EXERCISE BRIEF → Print the records exactly as given.

Dataset entries:
——————————
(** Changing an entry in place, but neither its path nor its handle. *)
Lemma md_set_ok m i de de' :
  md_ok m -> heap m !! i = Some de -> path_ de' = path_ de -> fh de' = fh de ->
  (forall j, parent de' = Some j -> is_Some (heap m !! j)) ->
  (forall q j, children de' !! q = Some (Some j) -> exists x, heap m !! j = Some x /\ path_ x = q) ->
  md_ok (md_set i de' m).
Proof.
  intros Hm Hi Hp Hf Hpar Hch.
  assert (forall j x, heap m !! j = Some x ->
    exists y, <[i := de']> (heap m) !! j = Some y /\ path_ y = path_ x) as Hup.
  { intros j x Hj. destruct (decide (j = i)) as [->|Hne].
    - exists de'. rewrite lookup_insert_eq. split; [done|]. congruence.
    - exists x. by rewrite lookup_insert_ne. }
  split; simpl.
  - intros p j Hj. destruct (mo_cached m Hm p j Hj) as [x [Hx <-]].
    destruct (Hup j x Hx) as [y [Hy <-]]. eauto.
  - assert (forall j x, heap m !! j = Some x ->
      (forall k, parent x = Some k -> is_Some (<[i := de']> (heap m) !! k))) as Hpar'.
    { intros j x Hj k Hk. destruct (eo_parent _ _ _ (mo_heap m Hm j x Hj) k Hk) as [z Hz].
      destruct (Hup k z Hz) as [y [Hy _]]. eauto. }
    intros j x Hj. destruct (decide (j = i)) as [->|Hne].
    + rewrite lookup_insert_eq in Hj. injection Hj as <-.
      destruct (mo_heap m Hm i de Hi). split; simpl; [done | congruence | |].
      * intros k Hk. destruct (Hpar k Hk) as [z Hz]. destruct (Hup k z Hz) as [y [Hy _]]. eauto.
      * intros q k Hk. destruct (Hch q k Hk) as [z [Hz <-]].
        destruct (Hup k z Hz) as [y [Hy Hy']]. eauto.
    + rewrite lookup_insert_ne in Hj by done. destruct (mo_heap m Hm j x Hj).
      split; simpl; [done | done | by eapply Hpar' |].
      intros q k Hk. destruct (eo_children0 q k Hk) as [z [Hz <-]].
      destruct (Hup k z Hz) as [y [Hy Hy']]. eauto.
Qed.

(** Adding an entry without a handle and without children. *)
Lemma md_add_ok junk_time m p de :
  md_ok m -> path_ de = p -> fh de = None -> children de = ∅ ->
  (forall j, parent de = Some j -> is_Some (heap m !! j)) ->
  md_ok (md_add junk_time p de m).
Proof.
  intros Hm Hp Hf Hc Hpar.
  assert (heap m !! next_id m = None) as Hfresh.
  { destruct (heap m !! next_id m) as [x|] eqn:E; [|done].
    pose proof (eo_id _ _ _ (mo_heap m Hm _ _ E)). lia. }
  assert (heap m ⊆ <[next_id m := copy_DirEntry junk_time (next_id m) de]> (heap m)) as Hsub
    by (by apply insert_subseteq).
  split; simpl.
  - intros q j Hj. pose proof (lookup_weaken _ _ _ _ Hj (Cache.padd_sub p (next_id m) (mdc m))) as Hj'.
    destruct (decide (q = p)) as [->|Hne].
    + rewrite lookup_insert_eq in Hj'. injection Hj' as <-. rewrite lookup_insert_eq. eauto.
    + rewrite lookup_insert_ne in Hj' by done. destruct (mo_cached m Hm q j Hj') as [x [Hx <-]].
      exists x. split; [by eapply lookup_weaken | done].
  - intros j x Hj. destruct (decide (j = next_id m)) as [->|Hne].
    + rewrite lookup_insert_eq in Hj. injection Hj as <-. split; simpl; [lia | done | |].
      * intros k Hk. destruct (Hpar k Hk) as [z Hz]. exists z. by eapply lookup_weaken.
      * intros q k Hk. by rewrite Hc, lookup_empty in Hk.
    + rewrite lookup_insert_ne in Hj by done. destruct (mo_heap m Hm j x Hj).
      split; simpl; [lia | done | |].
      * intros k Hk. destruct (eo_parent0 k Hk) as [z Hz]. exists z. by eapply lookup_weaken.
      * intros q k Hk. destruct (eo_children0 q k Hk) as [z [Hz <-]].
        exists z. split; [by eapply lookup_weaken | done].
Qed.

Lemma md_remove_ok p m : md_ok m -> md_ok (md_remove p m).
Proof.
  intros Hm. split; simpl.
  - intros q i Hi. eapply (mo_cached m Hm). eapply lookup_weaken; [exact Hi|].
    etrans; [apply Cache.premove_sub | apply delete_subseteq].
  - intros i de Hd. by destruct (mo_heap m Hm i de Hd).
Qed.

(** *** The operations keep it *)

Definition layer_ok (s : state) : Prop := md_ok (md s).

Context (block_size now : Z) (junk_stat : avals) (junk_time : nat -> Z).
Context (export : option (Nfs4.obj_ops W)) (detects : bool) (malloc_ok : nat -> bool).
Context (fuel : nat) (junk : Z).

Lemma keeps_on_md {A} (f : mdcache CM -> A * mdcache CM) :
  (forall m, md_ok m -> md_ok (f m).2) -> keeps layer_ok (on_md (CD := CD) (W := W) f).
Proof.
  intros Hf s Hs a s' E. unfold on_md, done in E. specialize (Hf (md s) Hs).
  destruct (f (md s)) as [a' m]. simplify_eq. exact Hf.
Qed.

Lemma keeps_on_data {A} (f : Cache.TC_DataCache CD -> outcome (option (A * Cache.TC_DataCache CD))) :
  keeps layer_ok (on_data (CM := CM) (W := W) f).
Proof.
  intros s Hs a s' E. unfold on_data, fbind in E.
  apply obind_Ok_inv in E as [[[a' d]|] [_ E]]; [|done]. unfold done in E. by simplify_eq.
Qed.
——————————
RESPONSE TO THIS TASK →
(** Changing an entry in place, but neither its path nor its handle. *)
Lemma md_set_ok m i de de' :
  md_ok m -> heap m !! i = Some de -> path_ de' = path_ de -> fh de' = fh de ->
  (forall j, parent de' = Some j -> is_Some (heap m !! j)) ->
  (forall q j, children de' !! q = Some (Some j) -> exists x, heap m !! j = Some x /\ path_ x = q) ->
  md_ok (md_set i de' m).
Proof.
  intros Hm Hi Hp Hf Hpar Hch.
  assert (forall j x, heap m !! j = Some x ->
    exists y, <[i := de']> (heap m) !! j = Some y /\ path_ y = path_ x) as Hup.
  { intros j x Hj. destruct (decide (j = i)) as [->|Hne].
    - exists de'. rewrite lookup_insert_eq. split; [done|]. congruence.
    - exists x. by rewrite lookup_insert_ne. }
  split; simpl.
  - intros p j Hj. destruct (mo_cached m Hm p j Hj) as [x [Hx <-]].
    destruct (Hup j x Hx) as [y [Hy <-]]. eauto.
  - assert (forall j x, heap m !! j = Some x ->
      (forall k, parent x = Some k -> is_Some (<[i := de']> (heap m) !! k))) as Hpar'.
    { intros j x Hj k Hk. destruct (eo_parent _ _ _ (mo_heap m Hm j x Hj) k Hk) as [z Hz].
      destruct (Hup k z Hz) as [y [Hy _]]. eauto. }
    intros j x Hj. destruct (decide (j = i)) as [->|Hne].
    + rewrite lookup_insert_eq in Hj. injection Hj as <-.
      destruct (mo_heap m Hm i de Hi). split; simpl; [done | congruence | |].
      * intros k Hk. destruct (Hpar k Hk) as [z Hz]. destruct (Hup k z Hz) as [y [Hy _]]. eauto.
      * intros q k Hk. destruct (Hch q k Hk) as [z [Hz <-]].
        destruct (Hup k z Hz) as [y [Hy Hy']]. eauto.
    + rewrite lookup_insert_ne in Hj by done. destruct (mo_heap m Hm j x Hj).
      split; simpl; [done | done | by eapply Hpar' |].
      intros q k Hk. destruct (eo_children0 q k Hk) as [z [Hz <-]].
      destruct (Hup k z Hz) as [y [Hy Hy']]. eauto.
Qed.

(** Adding an entry without a handle and without children. *)
Lemma md_add_ok junk_time m p de :
  md_ok m -> path_ de = p -> fh de = None -> children de = ∅ ->
  (forall j, parent de = Some j -> is_Some (heap m !! j)) ->
  md_ok (md_add junk_time p de m).
Proof.
  intros Hm Hp Hf Hc Hpar.
  assert (heap m !! next_id m = None) as Hfresh.
  { destruct (heap m !! next_id m) as [x|] eqn:E; [|done].
    pose proof (eo_id _ _ _ (mo_heap m Hm _ _ E)). lia. }
  assert (heap m ⊆ <[next_id m := copy_DirEntry junk_time (next_id m) de]> (heap m)) as Hsub
    by (by apply insert_subseteq).
  split; simpl.
  - intros q j Hj. pose proof (lookup_weaken _ _ _ _ Hj (Cache.padd_sub p (next_id m) (mdc m))) as Hj'.
    destruct (decide (q = p)) as [->|Hne].
    + rewrite lookup_insert_eq in Hj'. injection Hj' as <-. rewrite lookup_insert_eq. eauto.
    + rewrite lookup_insert_ne in Hj' by done. destruct (mo_cached m Hm q j Hj') as [x [Hx <-]].
      exists x. split; [by eapply lookup_weaken | done].
  - intros j x Hj. destruct (decide (j = next_id m)) as [->|Hne].
    + rewrite lookup_insert_eq in Hj. injection Hj as <-. split; simpl; [lia | done | |].
      * intros k Hk. destruct (Hpar k Hk) as [z Hz]. exists z. by eapply lookup_weaken.
      * intros q k Hk. by rewrite Hc, lookup_empty in Hk.
    + rewrite lookup_insert_ne in Hj by done. destruct (mo_heap m Hm j x Hj).
      split; simpl; [lia | done | |].
      * intros k Hk. destruct (eo_parent0 k Hk) as [z Hz]. exists z. by eapply lookup_weaken.
      * intros q k Hk. destruct (eo_children0 q k Hk) as [z [Hz <-]].
        exists z. split; [by eapply lookup_weaken | done].
Qed.

Lemma md_remove_ok p m : md_ok m -> md_ok (md_remove p m).
Proof.
  intros Hm. split; simpl.
  - intros q i Hi. eapply (mo_cached m Hm). eapply lookup_weaken; [exact Hi|].
    etrans; [apply Cache.premove_sub | apply delete_subseteq].
  - intros i de Hd. by destruct (mo_heap m Hm i de Hd).
Qed.

(** *** The operations keep it *)

Definition layer_ok (s : state) : Prop := md_ok (md s).

Context (block_size now : Z) (junk_stat : avals) (junk_time : nat -> Z).
Context (export : option (Nfs4.obj_ops W)) (detects : bool) (malloc_ok : nat -> bool).
Context (fuel : nat) (junk : Z).

Lemma keeps_on_md {A} (f : mdcache CM -> A * mdcache CM) :
  (forall m, md_ok m -> md_ok (f m).2) -> keeps layer_ok (on_md (CD := CD) (W := W) f).
Proof.
  intros Hf s Hs a s' E. unfold on_md, done in E. specialize (Hf (md s) Hs).
  destruct (f (md s)) as [a' m]. simplify_eq. exact Hf.
Qed.

Lemma keeps_on_data {A} (f : Cache.TC_DataCache CD -> outcome (option (A * Cache.TC_DataCache CD))) :
  keeps layer_ok (on_data (CM := CM) (W := W) f).
Proof.
  intros s Hs a s' E. unfold on_data, fbind in E.
  apply obind_Ok_inv in E as [[[a' d]|] [_ E]]; [|done]. unfold done in E. by simplify_eq.
Qed.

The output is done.